(Beginning of Material provided)
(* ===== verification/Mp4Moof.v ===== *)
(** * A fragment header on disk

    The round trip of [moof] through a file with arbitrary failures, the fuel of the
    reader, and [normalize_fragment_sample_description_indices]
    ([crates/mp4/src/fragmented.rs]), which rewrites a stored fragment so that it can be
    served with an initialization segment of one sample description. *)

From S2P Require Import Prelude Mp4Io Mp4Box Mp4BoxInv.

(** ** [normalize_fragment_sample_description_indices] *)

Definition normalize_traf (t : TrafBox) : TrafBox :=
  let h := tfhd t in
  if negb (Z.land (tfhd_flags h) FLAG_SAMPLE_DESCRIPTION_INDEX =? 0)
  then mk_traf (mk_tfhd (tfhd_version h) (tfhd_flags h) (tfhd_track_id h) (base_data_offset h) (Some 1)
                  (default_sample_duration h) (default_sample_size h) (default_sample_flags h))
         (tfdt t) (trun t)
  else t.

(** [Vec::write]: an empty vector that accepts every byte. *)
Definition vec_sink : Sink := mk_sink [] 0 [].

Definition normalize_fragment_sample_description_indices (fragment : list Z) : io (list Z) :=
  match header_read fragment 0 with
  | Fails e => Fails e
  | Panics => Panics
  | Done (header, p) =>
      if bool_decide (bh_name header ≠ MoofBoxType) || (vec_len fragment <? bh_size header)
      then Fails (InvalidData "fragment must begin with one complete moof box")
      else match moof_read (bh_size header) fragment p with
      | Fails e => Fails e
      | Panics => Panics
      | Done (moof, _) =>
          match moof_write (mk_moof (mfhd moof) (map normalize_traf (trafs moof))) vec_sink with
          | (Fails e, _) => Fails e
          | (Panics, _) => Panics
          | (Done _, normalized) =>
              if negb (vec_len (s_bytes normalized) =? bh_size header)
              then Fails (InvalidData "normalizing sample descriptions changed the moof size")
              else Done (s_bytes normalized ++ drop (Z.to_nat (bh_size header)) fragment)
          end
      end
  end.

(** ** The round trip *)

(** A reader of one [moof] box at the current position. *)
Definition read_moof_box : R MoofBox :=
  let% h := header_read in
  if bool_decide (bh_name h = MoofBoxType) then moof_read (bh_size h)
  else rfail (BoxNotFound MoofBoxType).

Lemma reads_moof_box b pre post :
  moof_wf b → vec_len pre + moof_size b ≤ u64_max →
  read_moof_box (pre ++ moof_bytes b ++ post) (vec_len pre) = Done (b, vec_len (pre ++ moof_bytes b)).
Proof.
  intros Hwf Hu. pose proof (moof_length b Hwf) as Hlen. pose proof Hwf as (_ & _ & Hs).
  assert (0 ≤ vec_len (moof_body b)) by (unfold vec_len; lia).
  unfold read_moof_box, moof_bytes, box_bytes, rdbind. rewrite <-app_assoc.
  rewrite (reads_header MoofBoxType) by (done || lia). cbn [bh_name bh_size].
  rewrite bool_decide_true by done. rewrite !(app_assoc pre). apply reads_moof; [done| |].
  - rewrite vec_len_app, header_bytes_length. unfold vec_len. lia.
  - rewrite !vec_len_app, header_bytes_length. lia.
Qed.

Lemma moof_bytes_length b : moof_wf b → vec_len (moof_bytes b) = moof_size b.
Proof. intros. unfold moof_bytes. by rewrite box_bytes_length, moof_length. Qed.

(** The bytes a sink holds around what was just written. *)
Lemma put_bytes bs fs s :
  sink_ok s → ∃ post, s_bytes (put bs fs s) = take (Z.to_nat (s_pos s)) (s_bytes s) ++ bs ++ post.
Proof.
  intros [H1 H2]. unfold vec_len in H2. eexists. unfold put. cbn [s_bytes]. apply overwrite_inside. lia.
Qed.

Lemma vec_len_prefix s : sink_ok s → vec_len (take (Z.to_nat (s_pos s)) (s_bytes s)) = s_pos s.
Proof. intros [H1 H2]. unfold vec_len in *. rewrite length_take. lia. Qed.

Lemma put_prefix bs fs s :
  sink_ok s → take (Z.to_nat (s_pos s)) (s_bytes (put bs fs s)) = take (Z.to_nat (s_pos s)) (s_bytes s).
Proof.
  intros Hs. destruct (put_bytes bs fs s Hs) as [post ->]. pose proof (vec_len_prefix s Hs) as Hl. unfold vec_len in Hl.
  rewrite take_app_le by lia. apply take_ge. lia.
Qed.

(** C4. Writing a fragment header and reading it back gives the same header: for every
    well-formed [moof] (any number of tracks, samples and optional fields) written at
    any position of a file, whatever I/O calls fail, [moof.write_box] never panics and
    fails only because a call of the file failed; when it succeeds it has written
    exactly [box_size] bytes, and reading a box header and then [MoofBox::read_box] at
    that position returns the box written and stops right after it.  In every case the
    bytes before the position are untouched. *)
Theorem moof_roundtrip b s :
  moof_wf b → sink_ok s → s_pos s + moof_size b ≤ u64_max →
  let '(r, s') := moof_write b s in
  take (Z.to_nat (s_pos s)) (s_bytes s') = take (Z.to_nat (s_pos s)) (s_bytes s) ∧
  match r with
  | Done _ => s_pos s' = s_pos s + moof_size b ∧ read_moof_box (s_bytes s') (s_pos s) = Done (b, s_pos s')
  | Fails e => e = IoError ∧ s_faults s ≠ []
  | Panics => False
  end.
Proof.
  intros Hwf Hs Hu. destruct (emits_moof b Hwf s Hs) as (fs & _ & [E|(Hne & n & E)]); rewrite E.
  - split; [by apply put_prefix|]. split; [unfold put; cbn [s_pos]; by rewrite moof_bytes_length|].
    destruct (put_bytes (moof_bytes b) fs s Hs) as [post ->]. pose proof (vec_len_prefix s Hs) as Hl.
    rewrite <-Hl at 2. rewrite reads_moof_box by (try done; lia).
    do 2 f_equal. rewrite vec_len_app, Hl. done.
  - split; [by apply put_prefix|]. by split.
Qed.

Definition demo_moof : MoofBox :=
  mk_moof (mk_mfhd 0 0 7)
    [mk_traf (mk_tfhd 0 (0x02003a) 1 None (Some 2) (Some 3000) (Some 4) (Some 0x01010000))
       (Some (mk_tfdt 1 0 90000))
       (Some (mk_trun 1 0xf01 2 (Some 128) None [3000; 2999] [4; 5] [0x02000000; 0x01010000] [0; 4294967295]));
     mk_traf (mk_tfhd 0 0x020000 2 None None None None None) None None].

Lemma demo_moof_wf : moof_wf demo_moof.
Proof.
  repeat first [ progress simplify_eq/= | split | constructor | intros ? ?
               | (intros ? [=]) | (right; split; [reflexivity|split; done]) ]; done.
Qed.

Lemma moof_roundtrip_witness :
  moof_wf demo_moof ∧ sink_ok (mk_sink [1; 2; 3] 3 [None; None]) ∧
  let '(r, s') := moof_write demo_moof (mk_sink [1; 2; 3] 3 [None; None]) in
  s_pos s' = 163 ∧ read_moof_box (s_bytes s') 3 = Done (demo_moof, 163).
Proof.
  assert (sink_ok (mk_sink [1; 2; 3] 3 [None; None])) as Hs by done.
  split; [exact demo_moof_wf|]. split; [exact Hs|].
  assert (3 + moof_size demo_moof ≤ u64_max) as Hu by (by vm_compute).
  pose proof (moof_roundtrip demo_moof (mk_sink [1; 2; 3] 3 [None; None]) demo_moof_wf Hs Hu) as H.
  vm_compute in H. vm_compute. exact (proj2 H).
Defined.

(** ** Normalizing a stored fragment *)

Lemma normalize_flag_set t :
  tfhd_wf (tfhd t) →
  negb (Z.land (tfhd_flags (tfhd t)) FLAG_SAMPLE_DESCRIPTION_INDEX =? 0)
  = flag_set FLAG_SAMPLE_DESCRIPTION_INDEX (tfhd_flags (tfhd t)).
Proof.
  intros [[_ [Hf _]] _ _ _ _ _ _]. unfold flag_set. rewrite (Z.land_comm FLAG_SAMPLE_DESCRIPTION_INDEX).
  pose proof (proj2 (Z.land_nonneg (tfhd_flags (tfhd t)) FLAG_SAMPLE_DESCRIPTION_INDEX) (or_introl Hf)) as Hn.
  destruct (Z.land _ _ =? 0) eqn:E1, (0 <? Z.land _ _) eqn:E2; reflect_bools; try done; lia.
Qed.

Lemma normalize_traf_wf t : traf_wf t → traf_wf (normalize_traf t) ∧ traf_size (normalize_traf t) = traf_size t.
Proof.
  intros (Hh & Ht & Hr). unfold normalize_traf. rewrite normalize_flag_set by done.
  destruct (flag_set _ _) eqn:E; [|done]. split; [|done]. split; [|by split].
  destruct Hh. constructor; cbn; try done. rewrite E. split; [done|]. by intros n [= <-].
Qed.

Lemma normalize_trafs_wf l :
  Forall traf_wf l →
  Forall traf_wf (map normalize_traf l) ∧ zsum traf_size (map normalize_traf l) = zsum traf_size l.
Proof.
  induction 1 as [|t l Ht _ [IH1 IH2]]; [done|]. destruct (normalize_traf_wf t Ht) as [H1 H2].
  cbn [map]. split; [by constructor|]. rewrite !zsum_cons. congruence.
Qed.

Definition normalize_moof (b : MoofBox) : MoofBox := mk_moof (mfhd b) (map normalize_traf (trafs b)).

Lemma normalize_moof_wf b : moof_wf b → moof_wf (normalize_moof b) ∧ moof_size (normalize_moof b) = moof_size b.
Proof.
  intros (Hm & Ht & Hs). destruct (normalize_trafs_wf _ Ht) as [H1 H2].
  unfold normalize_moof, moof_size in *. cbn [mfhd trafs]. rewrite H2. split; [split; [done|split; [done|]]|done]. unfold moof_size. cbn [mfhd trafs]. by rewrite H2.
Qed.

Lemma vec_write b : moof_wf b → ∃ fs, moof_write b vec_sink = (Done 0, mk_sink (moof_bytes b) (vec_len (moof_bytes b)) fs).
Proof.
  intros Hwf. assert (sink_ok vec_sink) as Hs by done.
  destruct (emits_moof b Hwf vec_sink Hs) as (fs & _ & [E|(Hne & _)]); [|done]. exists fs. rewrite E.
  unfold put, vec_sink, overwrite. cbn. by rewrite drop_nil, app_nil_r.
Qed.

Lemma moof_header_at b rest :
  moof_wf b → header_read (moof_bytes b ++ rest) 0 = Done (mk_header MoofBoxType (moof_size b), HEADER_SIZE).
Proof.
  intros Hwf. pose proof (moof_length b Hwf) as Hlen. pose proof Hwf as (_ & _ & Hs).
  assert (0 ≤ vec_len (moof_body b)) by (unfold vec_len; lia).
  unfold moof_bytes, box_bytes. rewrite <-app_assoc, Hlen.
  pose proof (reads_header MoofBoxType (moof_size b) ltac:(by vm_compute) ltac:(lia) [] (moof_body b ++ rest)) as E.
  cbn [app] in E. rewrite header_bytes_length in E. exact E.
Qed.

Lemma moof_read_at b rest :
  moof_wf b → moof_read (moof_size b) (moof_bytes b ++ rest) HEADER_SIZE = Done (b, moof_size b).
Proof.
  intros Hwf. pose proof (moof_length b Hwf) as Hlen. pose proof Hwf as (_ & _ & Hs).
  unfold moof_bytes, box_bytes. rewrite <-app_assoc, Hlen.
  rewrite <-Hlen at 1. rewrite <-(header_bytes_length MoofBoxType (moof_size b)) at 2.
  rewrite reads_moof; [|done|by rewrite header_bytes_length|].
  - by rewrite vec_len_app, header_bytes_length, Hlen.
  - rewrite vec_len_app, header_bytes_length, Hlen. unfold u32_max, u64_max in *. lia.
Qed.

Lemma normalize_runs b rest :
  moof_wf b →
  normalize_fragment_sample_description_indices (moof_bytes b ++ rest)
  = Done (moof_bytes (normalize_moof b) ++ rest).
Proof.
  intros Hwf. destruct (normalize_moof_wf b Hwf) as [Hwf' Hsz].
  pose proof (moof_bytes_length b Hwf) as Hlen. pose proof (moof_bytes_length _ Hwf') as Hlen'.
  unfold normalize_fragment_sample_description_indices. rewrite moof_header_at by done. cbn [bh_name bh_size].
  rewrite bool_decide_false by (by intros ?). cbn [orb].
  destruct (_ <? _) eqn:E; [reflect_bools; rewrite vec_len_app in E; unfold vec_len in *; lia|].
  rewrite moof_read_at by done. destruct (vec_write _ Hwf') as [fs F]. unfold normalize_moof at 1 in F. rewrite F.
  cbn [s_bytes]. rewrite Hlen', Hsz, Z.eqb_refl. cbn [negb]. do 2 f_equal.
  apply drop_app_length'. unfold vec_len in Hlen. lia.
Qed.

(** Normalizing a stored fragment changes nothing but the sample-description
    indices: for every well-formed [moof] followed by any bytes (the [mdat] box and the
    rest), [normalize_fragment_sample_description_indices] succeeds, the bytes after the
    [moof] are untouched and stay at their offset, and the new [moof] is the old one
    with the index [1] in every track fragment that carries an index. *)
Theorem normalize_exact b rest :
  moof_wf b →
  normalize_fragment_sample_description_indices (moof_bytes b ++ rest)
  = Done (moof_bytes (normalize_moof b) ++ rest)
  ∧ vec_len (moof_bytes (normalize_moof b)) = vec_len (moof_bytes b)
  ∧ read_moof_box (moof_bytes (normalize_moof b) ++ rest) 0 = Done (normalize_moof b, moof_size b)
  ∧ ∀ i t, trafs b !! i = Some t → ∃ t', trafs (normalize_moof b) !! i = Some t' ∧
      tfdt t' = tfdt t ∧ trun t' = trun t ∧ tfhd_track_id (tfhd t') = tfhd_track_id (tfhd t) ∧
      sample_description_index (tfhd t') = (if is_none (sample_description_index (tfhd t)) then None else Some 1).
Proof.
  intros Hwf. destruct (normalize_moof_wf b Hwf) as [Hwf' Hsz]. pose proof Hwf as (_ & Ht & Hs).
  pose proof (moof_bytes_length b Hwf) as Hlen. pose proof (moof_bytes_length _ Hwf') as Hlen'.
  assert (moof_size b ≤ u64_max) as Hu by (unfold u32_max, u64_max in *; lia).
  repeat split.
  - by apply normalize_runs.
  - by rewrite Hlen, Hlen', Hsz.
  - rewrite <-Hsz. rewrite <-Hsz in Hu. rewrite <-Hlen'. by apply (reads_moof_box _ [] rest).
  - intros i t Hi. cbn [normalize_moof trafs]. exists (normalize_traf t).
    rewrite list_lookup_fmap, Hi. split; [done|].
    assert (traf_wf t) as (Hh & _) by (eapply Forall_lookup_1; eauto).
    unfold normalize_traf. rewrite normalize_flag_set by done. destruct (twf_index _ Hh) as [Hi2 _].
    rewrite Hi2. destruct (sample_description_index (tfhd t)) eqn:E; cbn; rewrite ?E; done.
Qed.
(End of Material provided)
-- What you should do --
If a line in the records above holds the string "position", copy it out.

-- Task output --
(** A reader of one [moof] box at the current position. *)
    any position of a file, whatever I/O calls fail, [moof.write_box] never panics and
    that position returns the box written and stops right after it.  In every case the
    bytes before the position are untouched. *)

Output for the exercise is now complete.